Recorded data:
(* ===== verification/LoaderModel.v ===== *)
(** * Agent loaders: data and environment

    [capture/collector/src/pydump/loader/model.py], [environment.py] and
    [install.py].  The operating system is an interface: what its files say, and
    what the processes started on it do. *)
From stdpp Require Import base tactics numbers list gmap strings.
From Stdlib Require Import Strings.Byte.
From S2P Require Import Prelude PyData Struct Text StrOps Floats Paths Digest Errors Target.

(** ** The operating system *)

(** A command to run: its arguments, the content of the command file among them,
    the environment when it is not inherited, and the seconds it may take *)
Record Command := mkCommand {
  argv : list str;
  command_file : option str;
  env : option (dict str str);
  time_limit : float;
}.

(** [run] gives the finished process, or an [OSError] or [TimeoutExpired].
    Executables are named by the text of their paths. *)
Class OperatingSystem : Type := {
  platform : str;
  uname_machine : str;
  uname_release : str;
  procs : Z → Proc;
  environ : dict str str;
  which : str → option str;
  is_file : str → bool;
  access_x : str → bool;
  resolve : str → str;
  run_command : Command → result exc Completed;
}.

(** ** [model.py] *)

Inductive LoaderKind := AUTO | GDB | PTRACE.

#[export] Instance LoaderKind_eq_dec : EqDecision LoaderKind.
Proof. solve_decision. Defined.

(** [kind.value] *)
Definition kind_value (k : LoaderKind) : str :=
  match k with AUTO => lit "auto" | GDB => lit "gdb" | PTRACE => lit "ptrace" end.

Record LoadRequest := mkLoadRequest {
  target : Target;
  agent_target_path : str;
  socket_target_path : str;
  nonce : bytes;
  timeout : float;
}.

Record LoaderProbe := mkLoaderProbe { probe_kind : LoaderKind; available : bool; detail : str }.

(** The loaders, [GdbLoader] and [PydumpLoader] *)
Inductive AgentLoader :=
| GdbLoader (executable machine : str)
| PydumpLoader (executable : str).

Definition loader_kind (l : AgentLoader) : LoaderKind :=
  match l with GdbLoader _ _ => GDB | PydumpLoader _ => PTRACE end.

Definition loader_executable (l : AgentLoader) : str :=
  match l with GdbLoader e _ | PydumpLoader e => e end.

(** ** [environment.py] *)

Record TargetEnvironment := mkTargetEnvironment { machine : str; libc : str; kernel_release : str }.

Definition _ELF_MACHINE : dict Z str := [(62, lit "x86_64"); (183, lit "aarch64")].
Definition _MACHINE_ALIASES : dict str str := [(lit "amd64", lit "x86_64"); (lit "arm64", lit "aarch64")].

(** [bs[i]], for an index in range *)
Definition byte_at (i : nat) (bs : bytes) : Z := default 0 (byte_val <$> bs !! i).

(** [int.from_bytes(header[18:20], "little")] *)
Definition elf_machine (header : bytes) : Z := byte_at 18 header + 256 * byte_at 19 header.

Definition _parse_machine (pid : Z) (header : bytes) : result exc str :=
  if (blen header <? 20) || bool_decide (take 4 header ≠ [x7f; x45; x4c; x46]) then
    Err (PydumpError (lit "target process " ++ dec_string pid ++ lit " executable is not an ELF binary"))
  else if negb (byte_at 4 header =? 2) || negb (byte_at 5 header =? 1) then
    Err (PydumpError (lit "target process " ++ dec_string pid ++ lit " must use a little-endian 64-bit ELF executable"))
  else
    match dict_get _ELF_MACHINE (elf_machine header) with
    | None => Err (PydumpError (lit "target process " ++ dec_string pid ++ lit " uses an unsupported ELF architecture"))
    | Some machine => mret machine
    end.

Definition _classify_libc (maps : str) : str :=
  if contains (lit "ld-musl-") maps || contains (lit "libc.musl-") maps then lit "musl"
  else if contains (lit "libc.so.6") maps || contains (lit "ld-linux-") maps then lit "glibc"
  else lit "unknown libc".

(** [except OSError as error: raise PydumpError(f"{message}: {error}") from error] *)
Definition explain_os_error {A} (message : str) (r : result exc A) : result exc A :=
  match r with
  | Err e => if is_OSError e then Err (PydumpError (message ++ lit ": " ++ exc_text e)) else Err e
  | _ => r
  end.

Section Environment.
Context `{OperatingSystem}.

Definition _target_machine (pid : Z) : result exc str :=
  header ← explain_os_error (lit "cannot read executable for target process " ++ dec_string pid) (p_header (procs pid));
  _parse_machine pid (take 20 header).

Definition _target_libc (pid : Z) : result exc str :=
  maps ← explain_os_error (lit "cannot inspect libc for target process " ++ dec_string pid) (p_maps (procs pid));
  mret (_classify_libc (universal_newlines (utf8_decode_replace maps))).

Definition host_machine : str := default uname_machine (dict_get _MACHINE_ALIASES uname_machine).

Definition inspect_target_environment (t : Target) : result exc TargetEnvironment :=
  if bool_decide (platform ≠ lit "linux") then
    Err (PydumpError (lit "live capture loaders are supported only on Linux"))
  else
    machine ← _target_machine (host_pid t);
    if bool_decide (machine ≠ host_machine) then
      Err (PydumpError (lit "target process " ++ dec_string (host_pid t) ++ lit " is " ++ machine
                        ++ lit ", but the Collector is " ++ host_machine
                        ++ lit "; loaders must run on the target architecture"))
    else
      libc ← _target_libc (host_pid t);
      if bool_decide (libc ≠ lit "glibc") then
        Err (PydumpError (lit "target process " ++ dec_string (host_pid t) ++ lit " uses " ++ libc
                          ++ lit "; pydump loaders currently require glibc"))
      else mret (mkTargetEnvironment machine libc uname_release).
End Environment.

(** ** [install.py] *)

(** How copying goes: to the end, or to an [OSError] after some bytes *)
Inductive copying := Copies | Stops (written : nat) (reason : str).

(** The name of the library in the target's [/tmp], without its suffix *)
Definition agent_stem (contents : bytes) : str :=
  lit "pydump-agent-" ++ py_prefix 16 (bytes_hex (sha256 contents)).

Definition host_library (t : Target) (contents : bytes) : Path := (root t ++ lit "/tmp", agent_stem contents ++ lit ".so").
Definition partial_library (t : Target) (contents : bytes) : Path :=
  (root t ++ lit "/tmp", agent_stem contents ++ lit ".partial").

(** [install_agent(target, source)]: the library's host path and target path *)
Definition install_agent (c : copying) (t : Target) (source : Path) : M Files exc (Path * str) := λ files,
  match files !! source with
  | None => (Err (OSError (lit "No such file or directory")), files)
  | Some contents =>
      let target_path := lit "/tmp/" ++ agent_stem contents ++ lit ".so" in
      let host_path := host_library t contents in
      let temporary := partial_library t contents in
      match files !! host_path with
      | Some _ => (Ok (host_path, target_path), files)
      | None =>
          match c with
          | Copies => (Ok (host_path, target_path), <[host_path := contents]> (delete temporary files))
          | Stops n reason => (Err (OSError reason), <[temporary := take n contents]> files)
          end
      end
  end.
Lemma split_char_from_end c part l : c ∉ l → split_char_from c part l = [reverse part ++ l].
Proof.
  revert part. induction l as [|d l IH]; intros part Hl; cbn [split_char_from]; [by rewrite app_nil_r|].
  apply not_elem_of_cons in Hl as [Hd Hl]. rewrite (proj2 (Z.eqb_neq d c)) by congruence.
  rewrite IH by done. by rewrite reverse_cons, <- app_assoc.
Qed.

Lemma split_join c lines :
  lines ≠ [] → Forall (λ l, c ∉ l) lines → split_char c (join [c] lines) = lines.
Proof.
  intros Hne Hl. unfold split_char. induction Hl as [|l lines Hl Hls IH]; [done|]. cbn [join].
  destruct lines as [|l' lines]; [by rewrite split_char_from_end|].
  cbn [app]. rewrite split_char_from_app by done. cbn [reverse rev_append app]. f_equal. by apply IH.
Qed.

Definition one_line (s : str) : bool := forallb (λ c, negb (c =? 10)) s.

Lemma one_line_spec s : one_line s = true ↔ 10 ∉ s.
Proof.
  unfold one_line. induction s as [|c s IH]; [split; [by intros _ ?%elem_of_nil|done]|]. cbn. rewrite andb_true_iff, IH, not_elem_of_cons.
  rewrite negb_true_iff, Z.eqb_neq. naive_solver.
Qed.

Lemma one_line_app s t : one_line (s ++ t) = one_line s && one_line t.
Proof. apply forallb_app. Qed.

Lemma one_line_gdb_string s : one_line s = true → one_line (Gdb._gdb_string s) = true.
Proof.
  induction s as [|c s IH]; [done|]. rewrite gdb_string_cons, one_line_app. cbn [one_line forallb].
  intros [Hc Hs]%andb_true_iff. rewrite (IH Hs), andb_true_r. unfold escape_c. do 2 (case_match; [done|]).
  cbn. by rewrite Hc.
Qed.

Task statement:
With "procs" as the string to match, show every line of the entries above that has it.

Problem solution:
  procs : Z → Proc;
  header ← explain_os_error (lit "cannot read executable for target process " ++ dec_string pid) (p_header (procs pid));
  maps ← explain_os_error (lit "cannot inspect libc for target process " ++ dec_string pid) (p_maps (procs pid));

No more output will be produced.